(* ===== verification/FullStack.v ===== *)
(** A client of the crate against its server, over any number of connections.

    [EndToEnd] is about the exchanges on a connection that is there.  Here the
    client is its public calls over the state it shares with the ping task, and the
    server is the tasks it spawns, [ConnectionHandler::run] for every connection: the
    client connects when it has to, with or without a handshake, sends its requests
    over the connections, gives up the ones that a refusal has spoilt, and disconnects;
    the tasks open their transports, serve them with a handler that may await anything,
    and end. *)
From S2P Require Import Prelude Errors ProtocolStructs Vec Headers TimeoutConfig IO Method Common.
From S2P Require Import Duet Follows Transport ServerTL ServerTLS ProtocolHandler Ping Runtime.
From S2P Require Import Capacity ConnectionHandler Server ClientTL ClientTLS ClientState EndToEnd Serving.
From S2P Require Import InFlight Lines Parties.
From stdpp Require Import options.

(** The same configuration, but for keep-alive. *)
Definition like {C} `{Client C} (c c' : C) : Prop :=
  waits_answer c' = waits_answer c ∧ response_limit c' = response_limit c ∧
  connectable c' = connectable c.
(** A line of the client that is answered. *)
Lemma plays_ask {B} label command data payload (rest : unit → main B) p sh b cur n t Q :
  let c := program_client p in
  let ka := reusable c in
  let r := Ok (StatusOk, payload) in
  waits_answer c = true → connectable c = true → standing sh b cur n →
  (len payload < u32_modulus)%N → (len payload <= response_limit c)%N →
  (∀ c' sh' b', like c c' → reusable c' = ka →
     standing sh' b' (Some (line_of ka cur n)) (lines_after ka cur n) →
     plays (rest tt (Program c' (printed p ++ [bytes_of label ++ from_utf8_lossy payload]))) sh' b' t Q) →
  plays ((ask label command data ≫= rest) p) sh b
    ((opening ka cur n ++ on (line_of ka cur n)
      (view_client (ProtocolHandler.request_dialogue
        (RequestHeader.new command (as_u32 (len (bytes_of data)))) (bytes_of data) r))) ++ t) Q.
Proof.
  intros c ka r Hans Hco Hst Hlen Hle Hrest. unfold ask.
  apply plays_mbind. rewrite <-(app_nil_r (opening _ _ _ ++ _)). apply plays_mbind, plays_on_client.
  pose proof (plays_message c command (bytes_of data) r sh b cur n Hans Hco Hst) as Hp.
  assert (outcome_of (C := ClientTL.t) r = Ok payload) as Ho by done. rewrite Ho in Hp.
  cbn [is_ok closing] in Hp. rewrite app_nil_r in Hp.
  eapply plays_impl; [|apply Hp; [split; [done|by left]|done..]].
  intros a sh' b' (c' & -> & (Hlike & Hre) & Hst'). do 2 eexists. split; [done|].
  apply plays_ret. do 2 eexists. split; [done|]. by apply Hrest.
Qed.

ACTION ITEM
Return exactly the lines that run from the top of the listing above to the line containing "over the connections, gives", please, keeping both end lines and leaving out everything else.

YOUR SOLUTION
(* ===== verification/FullStack.v ===== *)
(** A client of the crate against its server, over any number of connections.

    [EndToEnd] is about the exchanges on a connection that is there.  Here the
    client is its public calls over the state it shares with the ping task, and the
    server is the tasks it spawns, [ConnectionHandler::run] for every connection: the
    client connects when it has to, with or without a handshake, sends its requests
    over the connections, gives up the ones that a refusal has spoilt, and disconnects;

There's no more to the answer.